Based in Ryerson’s hometown of Rockville Center, Nassau Reiki aims to continue to meet consumers’ burgeoning enthusiasm for personal health with Vital Touch.
Grand View Research predicts that the U.S. complementary and alternative medicine market will grow 23% from 2024 to 2030 to $22 billion in 2022. But Ryerson’s approach to business leans more towards divinity than money, offering his own at-home Reiki sessions for individuals. To restore the client’s inner energy.
“Reiki is based on the idea that energy imbalance is the root cause of most illnesses, and it addresses it at its root,” Ryerson said.
Reiki practitioners balance the energy of others through light hand-to-body touch or by holding their hands close to their bodies. Touch is made to areas of the body where the client is experiencing pain, illness, or discomfort, providing supplemental relief to aid the healing process. However, issuing Reiki is only half the work. The rest of the work is done from within the receiver.
“Reiki practitioners don’t heal,” Ryerson added. “They channel universal energy so the patient can restore balance to his own energy. The work being done is the patient himself.”
Long Island is a growing center for alternative health and medicine, with more than 20 different companies offering Reiki sessions.
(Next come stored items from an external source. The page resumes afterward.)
(** * sim_unicorn: taint bookkeeping of the native unicorn plugin

    A shallow embedding of [native/sim_unicorn.hpp]: the taint entities with
    their equality and hash, the per-instruction and per-block taint
    entries, the ordered set of instruction details, the register
    predicates of [State], and the page-granular shadow memory with its
    write journal.

    Conventions.
    - [uint64_t], [address_t], [vex_reg_offset_t], [vex_tmp_id_t] and
      [size_t] values are [Z]; where the source relies on a fixed width the
      wrap-around is written out ([uint32], [uint64]).
    - A [std::vector] is a [list].  A [std::unordered_set<taint_entity_t>]
      is a [list] as well (its elements in bucket order): its equality is
      the one the source defines with [operator==], which is not Leibniz
      equality, so the elements cannot be identified up front.
    - A [std::unordered_set<uint64_t>] ([RegisterSet], [TempSet]) is a
      [gset Z]; a [std::map] keyed by addresses whose values are looked up
      is a [gmap Z _]; a [std::map] or [std::set] that is compared or
      walked in key order is the sorted [list] of its entries. *)

From stdpp Require Import base gmap sets list.
From Stdlib Require Import ZArith Bool Sorted.

Local Open Scope Z_scope.

(** ** Constants and enumerations *)

Definition PAGE_SIZE : Z := 0x1000.
Definition PAGE_SHIFT : Z := 12.

(** Maximum size of a qemu/unicorn basic block. *)
Definition MAX_BB_SIZE : Z := 800.

Definition MAX_MEM_ACCESS_SIZE : Z := 8.
Definition MAX_REGISTER_BYTE_SIZE : Z := 32.

Definition uint32 (z : Z) : Z := z mod 2 ^ 32.
Definition uint64 (z : Z) : Z := z mod 2 ^ 64.

Inductive taint_t : Set :=
| TAINT_NONE
| TAINT_DIRTY
| TAINT_SYMBOLIC.

Inductive taint_entity_enum_t : Set :=
| TAINT_ENTITY_REG
| TAINT_ENTITY_TMP
| TAINT_ENTITY_MEM
| TAINT_ENTITY_NONE.

(** The enumerators' values ([uint8_t] underlying type). *)
Definition taint_entity_enum_val (t : taint_entity_enum_t) : Z :=
  match t with
  | TAINT_ENTITY_REG => 0
  | TAINT_ENTITY_TMP => 1
  | TAINT_ENTITY_MEM => 2
  | TAINT_ENTITY_NONE => 3
  end.

Definition taint_entity_enum_eqb (s t : taint_entity_enum_t) : bool :=
  taint_entity_enum_val s =? taint_entity_enum_val t.

(** ** Taint entities *)

(** [struct taint_entity_t]: all five members are always present; the
    source keeps them side by side instead of in a union. *)
#[local] Unset Elimination Schemes.
Inductive taint_entity_t : Type :=
  Build_taint_entity {
    entity_type : taint_entity_enum_t;
    reg_offset : Z;
    tmp_id : Z;
    mem_ref_entity_list : list taint_entity_t;
    instr_addr : Z
  }.
#[local] Set Elimination Schemes.

(** [std::vector<T>::operator==]: same size and element-wise [==]. *)
Fixpoint vector_eq {A : Type} (eqA : A → A → bool) (xs ys : list A) : bool :=
  match xs, ys with
  | [], [] => true
  | x :: xs', y :: ys' => eqA x y && vector_eq eqA xs' ys'
  | _, _ => false
  end.

(** [taint_entity_t::operator==].  The comparison of the two
    [mem_ref_entity_list] vectors calls [operator==] on the elements. *)
Fixpoint taint_entity_eq (a b : taint_entity_t) {struct a} : bool :=
  if negb (taint_entity_enum_eqb (entity_type a) (entity_type b)) then false
  else if taint_entity_enum_eqb (entity_type a) TAINT_ENTITY_REG then
    reg_offset a =? reg_offset b
  else if taint_entity_enum_eqb (entity_type a) TAINT_ENTITY_TMP then
    tmp_id a =? tmp_id b
  else
    (fix vec_eq (xs ys : list taint_entity_t) {struct xs} : bool :=
       match xs, ys with
       | [], [] => true
       | x :: xs', y :: ys' => taint_entity_eq x y && vec_eq xs' ys'
       | _, _ => false
       end) (mem_ref_entity_list a) (mem_ref_entity_list b).

(** [std::hash<T>]: the hash of the standard library for [uint64_t] is
    implementation-defined, so it is a parameter. *)
Class StdHash (A : Type) : Type := std_hash : A → Z.

(** [taint_entity_t::operator()], the hash behind
    [std::hash<taint_entity_t>]. *)
Fixpoint taint_entity_hash {hash64 : StdHash Z} (taint_entity : taint_entity_t) : Z :=
  match entity_type taint_entity with
  | TAINT_ENTITY_REG =>
      Z.lxor (std_hash (taint_entity_enum_val (entity_type taint_entity)))
             (std_hash (reg_offset taint_entity))
  | TAINT_ENTITY_TMP =>
      Z.lxor (std_hash (taint_entity_enum_val (entity_type taint_entity)))
             (std_hash (tmp_id taint_entity))
  | TAINT_ENTITY_MEM =>
      (fix loop (subs : list taint_entity_t) (taint_entity_hash_acc : Z) : Z :=
         match subs with
         | [] => taint_entity_hash_acc
         | sub_entity :: subs' =>
             loop subs' (Z.lxor taint_entity_hash_acc (taint_entity_hash sub_entity))
         end) (mem_ref_entity_list taint_entity)
              (std_hash (taint_entity_enum_val (entity_type taint_entity)))
  | TAINT_ENTITY_NONE =>
      std_hash (taint_entity_enum_val (entity_type taint_entity))
  end.

#[export] Instance taint_entity_std_hash {hash64 : StdHash Z} : StdHash taint_entity_t :=
  taint_entity_hash.

(** The hash of libstdc++ for integers, the identity, as a sample. *)
Definition identity_hash : StdHash Z := λ x, x.

(** The same entity used in another instruction. *)
Definition set_instr_addr (addr : Z) (e : taint_entity_t) : taint_entity_t :=
  {| entity_type := entity_type e;
     reg_offset := reg_offset e;
     tmp_id := tmp_id e;
     mem_ref_entity_list := mem_ref_entity_list e;
     instr_addr := addr |}.

(** Two vectors of entities whose elements are pairwise [==]. *)
Definition entity_lists_eq (xs ys : list taint_entity_t) : Prop :=
  Forall2 (λ x y, taint_entity_eq x y = true) xs ys.

(** Equality by variant payload, for the four variants [Reg], [Tmp], [Mem]
    and [None] of the data model: the same variant and, for [Reg], the same
    register; for [Tmp], the same temp; for [Mem], [==] sub-entities; [None]
    has no payload. *)
Definition variant_payload_eq (a b : taint_entity_t) : Prop :=
  entity_type a = entity_type b
  ∧ match entity_type a with
    | TAINT_ENTITY_REG => reg_offset a = reg_offset b
    | TAINT_ENTITY_TMP => tmp_id a = tmp_id b
    | TAINT_ENTITY_MEM =>
        entity_lists_eq (mem_ref_entity_list a) (mem_ref_entity_list b)
    | TAINT_ENTITY_NONE => True
    end.

(** What [operator==] compares: as [variant_payload_eq], except that every
    entity that is neither [Reg] nor [Tmp] has its [mem_ref_entity_list]
    compared. *)
Definition compared_members_eq (a b : taint_entity_t) : Prop :=
  entity_type a = entity_type b
  ∧ match entity_type a with
    | TAINT_ENTITY_REG => reg_offset a = reg_offset b
    | TAINT_ENTITY_TMP => tmp_id a = tmp_id b
    | TAINT_ENTITY_MEM | TAINT_ENTITY_NONE =>
        entity_lists_eq (mem_ref_entity_list a) (mem_ref_entity_list b)
    end.

(** Sample entities. *)
Definition reg_entity (reg addr : Z) : taint_entity_t :=
  Build_taint_entity TAINT_ENTITY_REG reg 0 [] addr.

Definition tmp_entity (tmp addr : Z) : taint_entity_t :=
  Build_taint_entity TAINT_ENTITY_TMP 0 tmp [] addr.

Definition mem_entity (subs : list taint_entity_t) (addr : Z) : taint_entity_t :=
  Build_taint_entity TAINT_ENTITY_MEM 0 0 subs addr.

Definition none_entity (subs : list taint_entity_t) : taint_entity_t :=
  Build_taint_entity TAINT_ENTITY_NONE 0 0 subs 0.

(** [std::unordered_set<taint_entity_t>::operator==]: equal sizes, and every
    element of the left set is found in the right one.  The lookup goes
    through the hash and then [operator==]; as the hash agrees on [==]
    elements, it finds an element exactly when one [==] to it is present. *)
Definition unordered_set_eq (a b : list taint_entity_t) : bool :=
  (Z.of_nat (length a) =? Z.of_nat (length b))
  && forallb (λ x, existsb (taint_entity_eq x) b) a.

(** [std::pair<T1, T2>::operator==]. *)
Definition pair_eq {A B : Type} (eqA : A → A → bool) (eqB : B → B → bool)
    (p q : A * B) : bool :=
  eqA p.1 q.1 && eqB p.2 q.2.

(** ** Instruction details and their ordered set *)

Record memory_value_t : Type := Build_memory_value {
  mv_address : Z;
  mv_value : list Z;   (* uint8_t value[MAX_MEM_ACCESS_SIZE] *)
  mv_size : Z
}.

(** [memory_value_t::operator==]; [memcmp] looks at the first [size] bytes. *)
Definition memory_value_eq (a b : memory_value_t) : bool :=
  if negb (mv_address a =? mv_address b) || negb (mv_size a =? mv_size b)
  then false
  else vector_eq Z.eqb (take (Z.to_nat (mv_size a)) (mv_value a))
                       (take (Z.to_nat (mv_size a)) (mv_value b)).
Ryerson believes the growing desire for alternative medicine is due to persistent dissatisfaction with the traditional medical system.
“Modern medicine too often provides treatments that are ineffective, leaving patients to look elsewhere for help,” Ryerson says. “Reiki can treat things where modern medicine fails or has difficulty.”
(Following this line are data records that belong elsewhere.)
(** Modelled from the spec: [genericGetPKValue], the value of the
    primary-key field. *)
Definition genericGetPKValue (o : Entity) : value :=
  match List.find (fun fv => IsPK (fst fv)) (zip (fields (getSchemaFor o)) (ent_values o)) with
  | Some fv => snd fv
  | None => VNil
  end.

(** Modelled from the spec: [genericSetPkValue], which stores the key the
    database generated into the primary-key field. *)
Definition genericSetPkValue (o : Entity) (id : Z) : Entity :=
  mkEntity (ent_schema o)
    (map (fun fv => if IsPK (fst fv) then VInt id else snd fv)
         (zip (fields (getSchemaFor o)) (ent_values o))).

(** *** Running against the database

    A computation either returns or panics (an index out of range). *)
Inductive run (A : Type) :=
| Returned (a : A)
| Panicked (reason : string).
Arguments Returned {A}.
Arguments Panicked {A}.

Definition run_bind {A B} (m : run A) (f : A -> run B) : run B :=
  match m with
  | Returned a => f a
  | Panicked r => Panicked r
  end.

(** [l[i]] *)
Definition index {A} (l : list A) (i : nat) : run A :=
  match l !! i with
  | Some a => Returned a
  | None => Panicked "index out of range"
  end.

(** The calls a [*sql.DB] has received. *)
Inductive dbcall :=
| db_Exec (text : string) (args : list value)
| db_Query (text : string) (args : list value)
| db_QueryContext (text : string) (args : list value).

Definition DB := list dbcall.

Definition M (A : Type) : Type := DB -> DB * run A.

Definition ret {A} (a : A) : M A := fun db => (db, Returned a).
Definition bind {A B} (m : M A) (f : A -> M B) : M B :=
  fun db =>
    match m db with
    | (db', Returned a) => f a db'
    | (db', Panicked r) => (db', Panicked r)
    end.
Definition lift {A} (r : run A) : M A := fun db => (db, r).

Declare Scope orm_scope.
Delimit Scope orm_scope with orm.
Notation "x <- m ;; k" := (bind m (fun x => k))
  (at level 100, m at next level, right associativity) : orm_scope.

(** The calls a computation makes, and what it returns, from a given
    history of the handle. *)
Definition calls {A} (m : M A) (db : DB) : DB := fst (m db).
Definition result {A} (m : M A) (db : DB) : run A := snd (m db).

Open Scope orm_scope.

(** [sql.Result], as far as [Insert] looks at it. *)
Record sqlResult := mkResult { LastInsertId : Z * option error }.

(** [type keyValue struct { Key string; Value interface{} }] *)
Record keyValue (V : Type) := mkKV { Key : string; Value : V }.
Arguments mkKV {V}.
Arguments Key {V}.
Arguments Value {V}.

Section Orm.
(** [pluralize.NewClient().Singular], from a library outside the repository. *)
Variable Singular : string -> string.
(** [*sql.Rows] *)
Variable Rows : Type.
(** What the database answers to a call, given what it has seen. *)
Variable exec_answer : DB -> string -> list value -> sqlResult * option error.
Variable query_answer : DB -> string -> list value -> Rows * option error.
(** The row binder [schema.bind] (spec, section 4.4), for a destination
    that is one entity and for one that is a sequence of entities. *)
Variable bind_one : schema -> Rows -> Entity -> Entity * option error.
Variable bind_many : schema -> Rows -> list Entity -> list Entity * option error.

(** The methods [Exec], [Query] and [QueryContext] of the handle. *)
Definition dbExec (text : string) (args : list value) : M (sqlResult * option error) :=
  fun db => (db ++ [db_Exec text args], Returned (exec_answer db text args)).
Definition dbQuery (text : string) (args : list value) : M (Rows * option error) :=
  fun db => (db ++ [db_Query text args], Returned (query_answer db text args)).
Definition dbQueryContext (text : string) (args : list value) : M (Rows * option error) :=
  fun db => (db ++ [db_QueryContext text args], Returned (query_answer db text args)).

(** The placeholders [Insert] and [InsertAll] choose for one row. *)
Definition row_placeholders (d : Dialect) (n : nat) : list string :=
  if String.eqb (PlaceholderChar d) "$" then PlaceHolderGenerators.Postgres n
  else PlaceHolderGenerators.MySQL n.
The 2023 Edelman Trust Barometer report found that 65% of Americans trust “the entire health care sector.” This fringe sector is accelerating the alternative medicine business and encouraging individuals to seek holistic forms of complementary treatments such as Reiki.
But for Ryerson, practice means more than a changing market and brings him peace of mind.
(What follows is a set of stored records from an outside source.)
(* ===== verification/Store.v ===== *)
(** * The state database ([crates/cirro-node/src/state.rs])

    The SQLite tables are finite maps from their primary keys to rows whose
    columns are what SQL stores: signed 64-bit integers, text, or [NULL].
    Each operation takes a [fault], the error SQLite answers it with, if
    any; an operation that fails leaves the tables as they were. Paths are
    their text. *)

From S2P Require Import Prelude RustStr Proto Subnet.

(** ** Data *)

(** [ProcessId] of vm.rs. *)
Record ProcessId := mkProcessId { pr_pid : N; pr_start_time : N }.
#[global] Instance process_id_eq_dec : EqDecision ProcessId.
Proof. solve_decision. Defined.

Record VmRecord := mkRecord {
  rec_info : VmInfo;
  rec_log : string;
  rec_process : option ProcessId;
}.
#[global] Instance record_eq_dec : EqDecision VmRecord.
Proof. solve_decision. Defined.

Record MachineRecord := mkMachineRecord {
  mr_name : string;
  mr_ssh : string;
  mr_pinned_key : string;
  mr_fingerprint : string;
}.

Record MachineAppRecord := mkMachineAppRecord {
  ma_name : string;
  ma_machine : string;
  ma_host : string;
  ma_port : N;
}.

(** A row of [vms], without its key, the name. *)
Record VmRow := mkVmRow {
  row_vm_address : option string;
  row_pid : option Z;
  row_pid_start : option Z;
  row_mem_mib : Z;
  row_vcpus : Z;
  row_started_at : Z;
  row_ended_at : option Z;
  row_end_reason : option string;
  row_log : string;
  row_route_host : option string;
  row_route_port : option Z;
  row_route_idle_park : option Z;
}.

(** A row of [machines] and of [machine_apps], without its key. *)
Record MachineRow := mkMachineRow {
  mrow_ssh : string;
  mrow_pinned_key : string;
  mrow_fingerprint : string;
}.
Record MachineAppRow := mkMachineAppRow {
  marow_machine : string;
  marow_host : string;
  marow_port : Z;
}.

(** The database file. [db_columns] are the columns its [vms] table was
    made with, [None] before the table exists. *)
Record Db := mkDb {
  db_columns : option (list string);
  db_node : option string;
  db_vms : gmap string VmRow;
  db_machines : gmap string MachineRow;
  db_machine_apps : gmap string MachineAppRow;
}.

(** [io_error]. *)
Definition io_error (e : string) : string := "state database: " +:+ e.

(** ** Stored numbers and reasons *)

Definition to_sql (n : N) : Z :=
  if (Z.of_N n <=? i64_max)%Z then Z.of_N n else i64_max.
Definition from_sql (n : Z) : N := if (0 <=? n)%Z then Z.to_N n else 0%N.

(** [row.get] of an unsigned column: rusqlite refuses a value out of the
    type's range. *)
Definition get_uint (max : N) (n : Z) : option N :=
  if ((0 <=? n) && (n <=? Z.of_N max))%Z then Some (Z.to_N n) else None.
Definition get_uint_opt (max : N) (n : option Z) : option (option N) :=
  match n with
  | None => Some None
  | Some n => Some <$> get_uint max n
  end.

Definition reason_text (r : EndReason) : string := reason_wire r.
Definition parse_reason (text : string) : option EndReason :=
  find_first (fun r => bool_decide (reason_wire r = text))
    [Graceful; Forced; Exited; Crashed; Parked; AgentDown].

Definition opt_zip {A B} (a : option A) (b : option B) : option (A * B) :=
  match a, b with Some a, Some b => Some (a, b) | _, _ => None end.

(** ** Opening *)

Definition VMS_COLUMNS : list string :=
  ["name"; "vm_address"; "pid"; "pid_start"; "mem_mib"; "vcpus"; "started_at";
   "ended_at"; "end_reason"; "log"; "route_host"; "route_port"; "route_idle_park"].
Definition ADDED : list (string * string) :=
  [("route_host", "TEXT"); ("route_port", "INTEGER"); ("route_idle_park", "INTEGER")].

Definition set_columns (cols : list string) (db : Db) : Db :=
  {| db_columns := Some cols; db_node := db_node db; db_vms := db_vms db;
     db_machines := db_machines db; db_machine_apps := db_machine_apps db |}.
Definition set_vms (vms : gmap string VmRow) (db : Db) : Db :=
  {| db_columns := db_columns db; db_node := db_node db; db_vms := vms;
     db_machines := db_machines db; db_machine_apps := db_machine_apps db |}.
Definition set_machines (ms : gmap string MachineRow) (db : Db) : Db :=
  {| db_columns := db_columns db; db_node := db_node db; db_vms := db_vms db;
     db_machines := ms; db_machine_apps := db_machine_apps db |}.
Definition set_machine_apps (apps : gmap string MachineAppRow) (db : Db) : Db :=
  {| db_columns := db_columns db; db_node := db_node db; db_vms := db_vms db;
     db_machines := db_machines db; db_machine_apps := apps |}.
Definition set_node (subnet : string) (db : Db) : Db :=
  {| db_columns := db_columns db; db_node := Some subnet; db_vms := db_vms db;
     db_machines := db_machines db; db_machine_apps := db_machine_apps db |}.

(** The columns [add_missing_columns] adds to a table that has [present]. *)
Definition missing_columns (present : list string) : list (string * string) :=
  filter (fun c => c.1 ∉ present) ADDED.
(** [add_missing_columns], on a database whose [vms] table exists: a row
    made before them reads [NULL] there. *)
Definition add_missing_columns (db : Db) : Db :=
  match db_columns db with
  | Some present =>
      match missing_columns present with
      | [] => db
      | alters => set_columns (present ++ alters.*1) db
      end
  | None => db
  end.

(** [CREATE TABLE IF NOT EXISTS]. *)
Definition create_tables (db : Db) : Db :=
  match db_columns db with None => set_columns VMS_COLUMNS db | Some _ => db end.

Inductive OpenError :=
| Sqlite (e : string)
| OtherSubnet (stored subnet : string).

(** How [OpenError] is shown. *)
Definition open_error (e : OpenError) : string :=
  match e with
  | Sqlite e => e
  | OtherSubnet stored subnet => "the state dir belongs to the Node subnet " +:+ stored
      +:+ ", but this agent was started with " +:+ subnet
  end.
(** [Store::open]. SQLite can fail opening and creating the tables
    ([f_create]), altering [vms], a transaction of its own ([f_alter]), or
    on the [node] table ([f_node]); what was done before stays in the file. *)
Definition store_open (f_create f_alter f_node : fault) (subnet : string) (db : Db)
    : Db * result OpenError unit :=
  match f_create with
  | Some e => (db, Err (Sqlite (io_error e)))
  | None =>
      let db := create_tables db in
      match f_alter with
      | Some e => (db, Err (Sqlite (io_error e)))
      | None =>
          let db := add_missing_columns db in
          match f_node, db_node db with
          | Some e, _ => (db, Err (Sqlite (io_error e)))
          | None, None => (set_node subnet db, Ok tt)
          | None, Some stored =>
              if decide (stored = subnet) then (db, Ok tt)
              else (db, Err (OtherSubnet stored subnet))
          end
      end
  end.

(** ** VM records *)

(** One row of [Store::load]; [None] when a column doesn't convert. *)
Definition row_record (name : string) (row : VmRow) : option VmRecord :=
  pid ← get_uint_opt u32_max (row_pid row);
  route_port ← get_uint_opt u16_max (row_route_port row);
  idle_park_secs ← get_uint_opt u32_max (row_route_idle_park row);
  mem_mib ← get_uint u32_max (row_mem_mib row);
  vcpus ← get_uint u8_max (row_vcpus row);
  Some {|
    rec_info := {|
      vi_name := name;
      vi_vm_address := row_vm_address row ≫= ipv4_parse;
      vi_mem_mib := mem_mib;
      vi_vcpus := vcpus;
      vi_started_at := from_sql (row_started_at row);
      vi_ended :=
        '(at_, reason) ← opt_zip (row_ended_at row) (row_end_reason row);
        reason ← parse_reason reason;
        Some {| en_at := from_sql at_; en_reason := reason |};
      vi_route :=
        '(host, port) ← opt_zip (row_route_host row) route_port;
        Some {| rt_host := host; rt_port := port; rt_idle_park_secs := idle_park_secs |};
    |};
    rec_log := row_log row;
    rec_process :=
      '(pid, start_time) ← opt_zip pid (row_pid_start row);
      Some {| pr_pid := pid; pr_start_time := from_sql start_time |};
  |}.

(** [rows.collect::<Result<_, _>>()]. *)
Fixpoint collect_rows (rows : list (string * VmRow)) : option (list VmRecord) :=
  match rows with
  | [] => Some []
  | (name, row) :: rows =>
      r ← row_record name row; rs ← collect_rows rows; Some (r :: rs)
  end.

(** [Store::load]: ordered by name. *)
Definition store_load (f : fault) (db : Db) : result string (list VmRecord) :=
  match f with
  | Some e => Err (io_error e)
  | None => ok_or (collect_rows (entries_of (db_vms db))) (io_error "Conversion error")
  end.

(** The row [Store::insert_running] writes. *)
Definition running_row (info : VmInfo) (log : string) (process : ProcessId) : VmRow := {|
  row_vm_address := ipv4_display <$> vi_vm_address info;
  row_pid := Some (Z.of_N (pr_pid process));
  row_pid_start := Some (to_sql (pr_start_time process));
  row_mem_mib := Z.of_N (vi_mem_mib info);
  row_vcpus := Z.of_N (vi_vcpus info);
  row_started_at := to_sql (vi_started_at info);
  row_ended_at := None;
  row_end_reason := None;
  row_log := log;
  row_route_host := rt_host <$> vi_route info;
  row_route_port := (fun r => Z.of_N (rt_port r)) <$> vi_route info;
  row_route_idle_park := r ← vi_route info; Z.of_N <$> rt_idle_park_secs r;
|}.

(** [Store::insert_running]: [INSERT OR REPLACE]. *)
Definition insert_running (f : fault) (info : VmInfo) (log : string) (process : ProcessId)
    (db : Db) : Db * result string unit :=
  match f with
  | Some e => (db, Err (io_error e))
  | None => (set_vms (<[vi_name info := running_row info log process]> (db_vms db)) db, Ok tt)
  end.

Definition ended_row (ended : Ended) (row : VmRow) : VmRow := {|
  row_vm_address := None;
  row_pid := None;
  row_pid_start := None;
  row_mem_mib := row_mem_mib row;
  row_vcpus := row_vcpus row;
  row_started_at := row_started_at row;
  row_ended_at := Some (to_sql (en_at ended));
  row_end_reason := Some (reason_text (en_reason ended));
  row_log := row_log row;
  row_route_host := row_route_host row;
  row_route_port := row_route_port row;
  row_route_idle_park := row_route_idle_park row;
|}.

(** [Store::mark_ended]: an [UPDATE] of a name without a row changes none. *)
Definition mark_ended (f : fault) (name : string) (ended : Ended) (db : Db)
    : Db * result string unit :=
  match f with
  | Some e => (db, Err (io_error e))
  | None => (set_vms (alter (ended_row ended) name (db_vms db)) db, Ok tt)
  end.

(** [Store::delete]. *)
Definition store_delete (f : fault) (name : string) (db : Db) : Db * result string unit :=
  match f with
  | Some e => (db, Err (io_error e))
  | None => (set_vms (delete name (db_vms db)) db, Ok tt)
  end.

(** ** Machines and Machine-backed Apps *)

(** [Store::load_machines]. *)
Definition load_machines (f : fault) (db : Db) : result string (list MachineRecord) :=
  match f with
  | Some e => Err (io_error e)
  | None =>
      Ok ((fun '(name, row) => {|
        mr_name := name; mr_ssh := mrow_ssh row;
        mr_pinned_key := mrow_pinned_key row; mr_fingerprint := mrow_fingerprint row |})
        <$> entries_of (db_machines db))
  end.

(** [Store::insert_machine]: a name that has a row is refused. *)
Definition insert_machine (f : fault) (m : MachineRecord) (db : Db) : Db * result string unit :=
  match f, db_machines db !! mr_name m with
  | Some e, _ => (db, Err (io_error e))
  | None, Some _ => (db, Err (io_error "UNIQUE constraint failed: machines.name"))
  | None, None =>
      (set_machines (<[mr_name m := {| mrow_ssh := mr_ssh m;
                                       mrow_pinned_key := mr_pinned_key m;
                                       mrow_fingerprint := mr_fingerprint m |}]>
                       (db_machines db)) db, Ok tt)
  end.

(** [rows.collect] of [Store::load_machine_apps]. *)
Fixpoint collect_app_rows (rows : list (string * MachineAppRow))
    : option (list MachineAppRecord) :=
  match rows with
  | [] => Some []
  | (name, row) :: rows =>
      port ← get_uint u16_max (marow_port row); rs ← collect_app_rows rows;
      Some ({| ma_name := name; ma_machine := marow_machine row;
               ma_host := marow_host row; ma_port := port |} :: rs)
  end.
(** [Store::load_machine_apps]. *)
Definition load_machine_apps (f : fault) (db : Db) : result string (list MachineAppRecord) :=
  match f with
  | Some e => Err (io_error e)
  | None =>
      ok_or (collect_app_rows (entries_of (db_machine_apps db))) (io_error "Conversion error")
  end.

(** [Store::insert_machine_app]. *)
Definition insert_machine_app (f : fault) (app : MachineAppRecord) (db : Db)
    : Db * result string unit :=
  match f, db_machine_apps db !! ma_name app with
  | Some e, _ => (db, Err (io_error e))
  | None, Some _ => (db, Err (io_error "UNIQUE constraint failed: machine_apps.name"))
  | None, None =>
      (set_machine_apps (<[ma_name app := {| marow_machine := ma_machine app;
                                             marow_host := ma_host app;
                                             marow_port := Z.of_N (ma_port app) |}]>
                           (db_machine_apps db)) db, Ok tt)
  end.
“The Reiki experience is an experience of love as a state of being,” he said. “By channeling cosmic energy and alleviating the suffering of others, I approach the divine state of love.”
Though he now focuses on helping others, Ryerson describes himself as a “wounded healer.” His mission path began with a personal journey to overcome his own health, addiction, and mental health setbacks that paralyzed his youth.
“That’s why I do Reiki in the first place,” Ryerson said. “Because I went through a period of intense suffering, I can understand and treat the suffering of others.”
Ryerson received his second degree Reiki certification from Reiki Healing Brooklyn, based on the “Usui Tibetan” Reiki lineage founded by Senior Reiki Master William Lee Rand.
Michael DeMarco is a reporter with the SBU Media Group, part of the Stony Brook University School of Communication and Journalism’s Working Newsroom Program for students and local media.